Instructions to follow
Whatever follows the line containing "Definition DEAD_AFTER_CONSECUTIVE_FAILURES : N" in the listing below should be printed exactly, along with that line itself.

Available records
(* ===== verification/StoreRegisters.v ===== *)
(** The registers of a store: runtime cursors, subscriptions, mesh identities, scoped
    state, presence beacons, refresh locks, local identities, account registries and
    the bus epoch: [airc-store/src/{sqlite,sqlite/event_store,bus_epoch_store}.rs].

    A table is a finite map by primary key ([Table]); a statement is a function on the
    tables that may fail, and what runs in one transaction is their composition ([Tx]).
    The database that runs transactions is the class [RegisterDb].  The second part is
    the in-memory store, [airc-store/src/memory.rs]: each of its maps is behind a mutex,
    which only a panic poisons; none is modelled. *)
From stdpp Require Import base gmap strings list sorting numbers.
From S2P Require Import Prelude.
From S2P Require Import Sorted.
From S2P Require Import WorkModel.
From S2P Require Import CoreTranscript.
From S2P Require Import CoreHistory.
From S2P Require Import StoreBase.
From S2P Require Import StoreTable.

(** ** What callers see *)
Record StoredSubscription := MkStoredSubscription {
  ss_channel_name : rstring;
  ss_room_id : RoomId;
  ss_wire : rstring;
  ss_joined_at_ms : N;
  ss_is_default : bool;
  ss_parted : bool;
}.
Record StoredMeshIdentity := MkStoredMeshIdentity {
  mi_scope : rstring;
  mi_identity : rstring;
  mi_source : rstring;
  mi_resolved_at_ms : N;
  mi_ttl_ms : N;
}.
(** The same record is the row: [scoped_state_row_to_stored] copies the columns. *)
Record StoredScopedState := MkStoredScopedState {
  sc_scope_key : rstring;
  sc_key : rstring;
  sc_value_json : rstring;
  sc_version : Z;
  sc_updated_at_ms : Z;
  sc_updated_by : option rstring;
}.
Record StoredBeacon := MkStoredBeacon {
  sb_mesh_identity : rstring;
  sb_peer_id : PeerId;
  sb_scope_home : rstring;
  sb_subscribed_channels : list rstring;
  sb_pid : N;
  sb_published_at_ms : N;
  sb_heartbeat_at_ms : N;
}.
Record StoredRefreshLock := MkStoredRefreshLock { rl_mesh_identity : rstring; rl_held_at_ms : N; rl_holder_pid : N }.
Inductive StoredRefreshLockOutcome := LockAcquired | HeldFresh (held_at_ms : N).
Record Identity := MkIdentity {
  id_name : rstring;
  id_pronouns : rstring;
  id_role : rstring;
  id_bio : rstring;
  id_status : rstring;
  id_fingerprint : rstring;
  id_integrations : gmap rstring rstring;
}.
Record StoredLocalIdentity := MkStoredLocalIdentity {
  li_peer_id : PeerId;
  li_client_id : ClientId;
  li_version : N;
  li_created_at_ms : N;
  li_identity : Identity;
  li_agent_name : rstring;
}.
Record StoredAccountRegistry := MkStoredAccountRegistry {
  sa_mesh_identity : rstring;
  sa_schema_version : N;
  sa_generated_at_ms : N;
  sa_document_json : rstring;
  sa_updated_at_ms : N;
}.
Record StoredAccountRegistryGistSentinel := MkSentinel {
  gs_mesh_identity : rstring;
  gs_gist_id : rstring;
  gs_updated_at_ms : N;
}.

(** ** Rows *)
Record CursorRow := MkCursorRow { cr_consumer_id : rstring; cr_lamport : Z; cr_event_id : N; cr_updated_at_ms : Z }.
Record SubscriptionRow := MkSubscriptionRow {
  sr_channel_name : rstring;
  sr_room_id : N;
  sr_wire : rstring;
  sr_joined_at_ms : Z;
  sr_is_default : bool;
  sr_parted : bool;
}.
Record MeshRow := MkMeshRow {
  mr_scope : rstring;
  mr_identity : rstring;
  mr_source : rstring;
  mr_resolved_at_ms : Z;
  mr_ttl_ms : Z;
}.
Record BeaconRow := MkBeaconRow {
  br_mesh_identity : rstring;
  br_peer_id : N;
  br_scope_home : rstring;
  br_pid : Z;
  br_published_at_ms : Z;
  br_heartbeat_at_ms : Z;
}.
Record BeaconChannelRow := MkBeaconChannelRow { bc_mesh_identity : rstring; bc_peer_id : N; bc_channel_name : rstring }.
Record LockRow := MkLockRow { lr_mesh_identity : rstring; lr_held_at_ms : Z; lr_holder_pid : Z }.
Record IdentityRow `{!JsonValue} := MkIdentityRow {
  ir_id : Z;
  ir_peer_id : N;
  ir_client_id : N;
  ir_version : Z;
  ir_created_at_ms : Z;
  ir_name : rstring;
  ir_pronouns : rstring;
  ir_role : rstring;
  ir_bio : rstring;
  ir_status : rstring;
  ir_fingerprint : rstring;
  ir_integrations_json : Json;
  ir_agent_name : rstring;
}.
Record RegistryRow := MkRegistryRow {
  rr_mesh_identity : rstring;
  rr_schema_version : Z;
  rr_generated_at_ms : Z;
  rr_document_json : rstring;
  rr_updated_at_ms : Z;
}.
Record SentinelRow := MkSentinelRow { sn_mesh_identity : rstring; sn_gist_id : rstring; sn_updated_at_ms : Z }.
(** ** dial_quarantine.rs *)
Definition INITIAL_BACKOFF_MS : N := 15000.
Definition MAX_BACKOFF_MS : N := 120000.
Definition QUARANTINE_RETENTION_MS : N := 600000.
Definition DEAD_AFTER_CONSECUTIVE_FAILURES : N := 5.
Inductive DialGate := Dial | Backoff (remaining_ms : N) | Dead (consecutive : N).
Record QuarantineEntry := MkQuarantineEntry {
  failed_at_ms : N;
  backoff_ms : N;
  consecutive_failures : N;
  advert_stamp_ms : N;
  terminal : bool;
}.
Definition entry_remaining_ms (self : QuarantineEntry) (now_ms : N) : option N :=
  let elapsed := saturating_sub now_ms (failed_at_ms self) in
  if (elapsed <=? backoff_ms self)%N then
    let left := (backoff_ms self - elapsed)%N in
    if (0 <? left)%N then Some left else None
  else None.

Abbreviation QuarantineKey := (PeerId * SocketAddr)%type.
Abbreviation DialQuarantine := (@gmap QuarantineKey prod_eq_dec prod_countable QuarantineEntry).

Response box
Definition DEAD_AFTER_CONSECUTIVE_FAILURES : N := 5.
Inductive DialGate := Dial | Backoff (remaining_ms : N) | Dead (consecutive : N).
Record QuarantineEntry := MkQuarantineEntry {
  failed_at_ms : N;
  backoff_ms : N;
  consecutive_failures : N;
  advert_stamp_ms : N;
  terminal : bool;
}.
Definition entry_remaining_ms (self : QuarantineEntry) (now_ms : N) : option N :=
  let elapsed := saturating_sub now_ms (failed_at_ms self) in
  if (elapsed <=? backoff_ms self)%N then
    let left := (backoff_ms self - elapsed)%N in
    if (0 <? left)%N then Some left else None
  else None.

Abbreviation QuarantineKey := (PeerId * SocketAddr)%type.
Abbreviation DialQuarantine := (@gmap QuarantineKey prod_eq_dec prod_countable QuarantineEntry).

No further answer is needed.